It is not uncommon for a large corporation to file for bankruptcy these days. However, not only large corporations will file for bankruptcy; today, even small businesses with limited resources are facing bankruptcy. Many good businesses are on the verge of collapsing as a result of last year’s economic crises around the world. So the only option is to make sound decisions and tactical moves while maintaining regular interaction and communication with a lawyer and a bankruptcy attorney, as well as staying up to date on new financial scriptures. There is a lot of material available about bankruptcy, but before you dive into the financial scriptures, it’s a good idea to understand the different forms of bankruptcy chapters. click to see
Chapter 7 bankruptcy is one of the most useful chapters. It’s a form of bankruptcy that’s also known as “liquidation” or “straight” bankruptcy. This chapter is designed for debtors who are having financial difficulties. The most common issue that this type of debtor faces is difficulty repaying their existing debts. For Chapter 7 bankruptcy, you must pass a single test, known as the Means Test, in order to be considered eligible for this form of bankruptcy relief. So, if you don’t pass the test, you have the option of filing a Chapter 13 bankruptcy or converting a Chapter 7 bankruptcy to a Chapter 13.
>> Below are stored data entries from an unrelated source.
(* ===== verification/EvaluatorArtifact.v ===== *)
(** * What the evaluator hands to the others
      (coordinator/production-evaluator.ts, replay/eval-report-artifact.ts,
       coordinator/coretex-coordinator-core.ts)

    A credited evaluation of [ProductionEvaluator] leaves in two directions.
    Its artifact is published and audited by [EvalReport]:
    [accepted_artifact_verifies] says an honest watcher accepts it. Its result
    goes back to the coordinator of [CoordinatorSubmit]:
    [evaluation_passes_gates] says that, when the two are configured alike, a
    submission the coordinator prepared and the evaluator credited passes the
    coordinator's gates, and that a state advance is rewritten to exactly the
    bytes the evaluator returned. *)
From Stdlib Require Import Ascii SpecFloat.
From S2P Require Import Prelude JsSort Float StateTypes Codec Keccak Merkle Decoder Substrate Validate Patch SeedDerivation SlotPolicy PerPatch WorkUnits CanonicalJson.
From S2P Require Import EvalHarness HiddenPack Benchmark Coordinator CoordinatorSubmit SafeInteger EvalReport DedupStore ProductionEvaluator.
#[local] Open Scope Z_scope.

(** ** The artifact of a credited result *)
Section Published.
Context {HK : Hasher} (NS : number -> string) {St : Type} `{!CoreTexEvalDedupStore St}.

(** The evaluator's pins and the job's context are in the formats the artifact is checked for. *)
Record publishable (deps : ProductionCoreTexEvaluatorCoreDeps) (j : EvalJob) (dual : PerPatchReceipt) (commit : string) : Prop := {
  pb_epoch : 0 <= cd_epochId deps /\ safe_Z (cd_epochId deps);
  pb_corpus : BYTES32_RE (cd_corpusRoot deps) = true /\ toLowerCase (cd_corpusRoot deps) = cd_corpusRoot deps;
  pb_bundle : BYTES32_RE (cd_bundleHash deps) = true /\ toLowerCase (cd_bundleHash deps) = cd_bundleHash deps;
  pb_root : BYTES32_RE (ej_root j) = true;
  pb_bytes : bytes_ok (ej_bytes j);
  pb_received : 0 < receivedAtBlock (rc_context dual) /\ safe_Z (receivedAtBlock (rc_context dual));
  pb_target : 0 <= targetBlock (rc_context dual) /\ safe_Z (targetBlock (rc_context dual));
  pb_blockhash : BYTES32_RE (sc_blockhash (rc_context dual)) = true;
  pb_commit : BYTES32_RE commit = true;
  pb_tolerance : safe_field (JNumber (cd_replayTolerancePpm deps)) = true;
  pb_scores : safe_field (JNumber (gateScorePpm dual)) = true /\ safe_field (JNumber (confirmScorePpm dual)) = true
}.



Lemma safe_of_Z z : 0 <= z -> safe_Z z -> safe_field (JNumber (of_Z z)) = true.
Proof. intros H1 H2. cbn [safe_field]. rewrite of_Z_safe by done. change (of_Z 0) with (of_Z 0). rewrite dlt_of_Z by done. cbn [andb]. by rewrite (proj2 (Z.ltb_ge z 0)). Qed.




Lemma BYTES32_hash x : BYTES32_RE (bytesToHex (keccak256 x)) = true.
Proof. apply (hex_re_hex 32); [apply keccak256_ok|apply length_keccak256]. Qed.

Lemma BYTES32_lower s : BYTES32_RE s = true -> BYTES32_RE (toLowerCase s) = true.
Proof.
  unfold BYTES32_RE, hex_re. destruct s as [|a [|b s]]; intros H; [done|by destruct (ascii_dec a "0") as [->|N]; [|revert H; destruct a as [[] [] [] [] [] [] [] []]]|].
  assert (E : a = "0"%char) by (revert H; destruct a as [[] [] [] [] [] [] [] []]; done). subst a.
  assert (E : b = "x"%char) by (revert H; destruct b as [[] [] [] [] [] [] [] []]; done). subst b.
  change (toLowerCase (String "0" (String "x" s))) with (String "0" (String "x" (toLowerCase s))). lazy beta iota in H |- *.
  rewrite length_lower, list_ascii_lower. apply andb_true_iff in H as [-> H]. cbn [andb]. rewrite forallb_forall in H. apply forallb_forall. intros c Hc. apply in_map_iff in Hc as (c' & <- & Hc%H).
  clear -Hc. destruct c' as [[] [] [] [] [] [] [] []]; solve [discriminate Hc|reflexivity].
Qed.



(** The members of the artifact that was built. *)
Lemma built_members deps j dual offset advance commit A : buildPostRevealEvalReportArtifact NS (artifact_literal deps j dual offset advance commit) = Returns A ->
  exists h, hashPostRevealEvalReportArtifact NS A = Returns h /\ toLowerCase h = h /\ exists fields, A = JObject fields
  /\ (prop A "artifactHash" = JString h /\ prop A "evalReportHash" = JString h /\ BYTES32_RE h = true
  /\ prop A "version" = JString "coretex-post-reveal-eval-report-v1" /\ prop A "epochId" = JNumber (of_Z (cd_epochId deps)) /\ prop A "minerAddress" = JString (ej_miner j)
  /\ prop A "outcome" = JString (if advance then "STATE_ADVANCE" else "SCREENER_PASS") /\ prop A "compactPatchBytesHex" = JString (toLowerCase (bytesToHex (ej_bytes j)))
  /\ prop A "thresholdPpm" = JNumber (ej_threshold j) /\ prop A "receipt" = receipt_value dual
  /\ is_object (prop A "seedDerivation") = true /\ is_object (prop A "context") = true)%string.
Proof.
  unfold buildPostRevealEvalReportArtifact. intros H. apply bind_Returns in H as (h & Hh & H). apply Returns_inj in H as <-. exists h. split; [exact Hh|].
  unfold hashPostRevealEvalReportArtifact in Hh. apply bind_Returns in Hh as (txt & _ & Hh). apply Returns_inj in Hh. rewrite toLowerCase_hex in Hh.
  split; [rewrite <- Hh; apply toLowerCase_hex|]. eexists. split; [reflexivity|]. split_and!; try reflexivity. rewrite <- Hh. apply BYTES32_hash.
Qed.


End Published.

(** ** A credited artifact verifies *)
Section Accepted.
Context {HK : Hasher} (NS : number -> string) {St : Type} `{!CoreTexEvalDedupStore St}.





Lemma offset_matches_inv ctx offset : offset_matches ctx offset = true -> receivedAtBlock ctx + offset = targetBlock ctx.
Proof. unfold offset_matches. intros [_ H%Z.eqb_eq]%andb_true_iff. lia. Qed.


End Accepted.

(** ** The coordinator accepts a credited result *)
(** What the coordinator hands to the evaluator. *)
Definition submit_input (p : PreparedSubmit) : ScorePatchInput :=
  mkScoreInput (canonicalHex p) (ps_parentStateRoot (pr_parsed p)) (ps_miner (pr_parsed p)) (Some (parentStateSnapshot p)) (Some (of_Z (CoordinatorSubmit.screenerThresholdPpm p))) None None None.

(** A number as the coordinator's checks read it: an integer, or none. *)
Definition wire_int (n : number) : option Z := if is_integer n then math_floor n else None.

(** The proof and the result as the objects the coordinator receives. *)
Definition wire_pack (domain : string) (p : PackProof) : DualPack := mkDualPack domain (pp_seedCommit p) (pp_accepted p) (wire_int (pp_scorePpm p)).
Definition wire_proof (p : PerPatchDualPackEvaluationProof) : CoreTexDualPackEvaluationProof :=
  mkDualProof "coretex-dual-pack-v1" "future_blockhash_dual_pack" (Some (pf_epochId p)) (Some (receivedAtBlock (pf_context p))) (Some (targetBlock (pf_context p)))
    (Some (pf_targetBlockOffset p)) (sc_blockhash (pf_context p)) (pf_patchHash p) (pf_parentStateRoot p) (pf_corpusRoot p) (pf_coreVersionHash p)
    (pf_hiddenSeedCommit p) (pf_epochSecretCommit p) (Some (wire_pack "gate" (pf_gate p))) (Some (wire_pack "confirm" (pf_confirm p))).
Definition wire_accepted (a : AcceptedEval) : Accepted := mkAccepted (wire_int (ae_delta a)) (ae_hash a) (ae_hash a) (Some (wire_proof (ae_proof a))).
Definition wire_result (r : ProductionEvalResult) : EvalResult :=
  match r with
  | ProdReject code _ => EvalReject code
  | ProdScreenerPass a => ScreenerPass (wire_accepted a)
  | ProdStateAdvance a before after rewritten => StateAdvance_ (wire_accepted a) (wire_int before) (wire_int after) rewritten
  end.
It’s also important to understand that the object of filing chapter 7 is to get your debts discharged from your creditors. However, if the Court discovers that you committed some kind of crime, you might be refused a debt discharge. Although, regardless of whether you discharge or not, you should be aware that there are already debts that can be discharged.
You may be liable for debts such as taxes and student loans, supported payments and alimony, criminal restitution, and debts for death or personal injury incurred by driving under the influence of drugs or alcohol.
Personal loans, credit cards, dentist fees, and other debts of a similar nature may be discharged by Chapter 7 bankruptcy. The fact that you are normally expected to surrender those types of property makes this discharge much more painful. However, there are also individuals who will apply for Chapter 7 bankruptcy and have an alternative remedy for any debts that are not washed out by this condition.